Suporte multi-engine desde o primeiro dia
O LFM2.5-230M chega com suporte imediato a llama.cpp, MLX (Apple Silicon), vLLM, SGLang e ONNX, cobrindo desde servidores até dispositivos móveis e navegadores. A Liquid AI também publicou receitas de fine-tuning com SFT, DPO e GRPO usando LoRA, via Unsloth e TRL, com notebooks no Google Colab.

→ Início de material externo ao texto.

(** * The VRAM coordination core of the MCP manager

    A shallow embedding of
    [mcp-services/mcp-manager/src/services/vramManager.ts]
    (class [VRAMManager]) and the properties of its ledger.

    Conventions of the embedding.

    - A JavaScript [number] holding an amount of VRAM (GB) or a time
      stamp (milliseconds since the epoch, [Date.getTime()]) is a [Z]:
      on whole numbers below [2^53] the arithmetic the class uses
      ([+], [-], comparison, [Math.max]) is exact and is the arithmetic
      of [Z].
    - [Map<string, ServiceInfo>] keeps its entries in insertion order and
      the class only ever stores a record under its own [name]
      (lines 116, 208 and 299), so the map is the list of its values in
      insertion order, looked up by [service_name].
    - [new Date()] and the answer of [si.graphics()] come from the
      environment and are arguments of the operation that reads them.
    - Calls are taken one at a time, each running to its end before
      the next starts, except where two registrations are followed
      across their [await]s ([registerService_overlapping]).
    - Amounts that are not whole numbers are followed in binary64 in
      the module [Binary64].
    - What an operation does to the outside world (the write of the
      configuration file, the HTTP call to a service, a warning) is
      returned as a list of events, in the order the code performs
      them. *)

From Stdlib Require Import SpecFloat.
From stdpp Require Import base decidable option list strings numbers sorting.

Local Open Scope Z_scope.

(** ** Data model (lines 25-58) *)

Record ModelInfo := {
  model_name : string;
  vramUsageGb : Z;
  lastUsed : Z
}.

Record ServiceInfo := {
  service_name : string;
  url : string;
  models : list ModelInfo;
  usedVramGb : Z
}.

Para rodar o modelo, basta usar Transformers 5.0.0 ou superior, com as configurações recomendadas de temperatura 0.1, top_k 50 e repetition_penalty 1.05.
Por que isso importa
O LFM2.5-230M mostra que a corrida por modelos cada vez maiores não é o único caminho. Com arquitetura eficiente e destilação de conhecimento, um modelo de 230M parâmetros consegue competir com alternativas de 800M a 1B em tarefas específicas. Para quem desenvolve aplicações que precisam rodar offline — de automação industrial a assistentes em áreas sem conectividade — isso reduz drasticamente a barreira de entrada.
A limitação a tarefas de extração e tool use, em vez de ser uma fraqueza, é uma escolha de design consciente: em vez de um canivete suíço medíocre, temos uma ferramenta afiada para o que se propõe a fazer.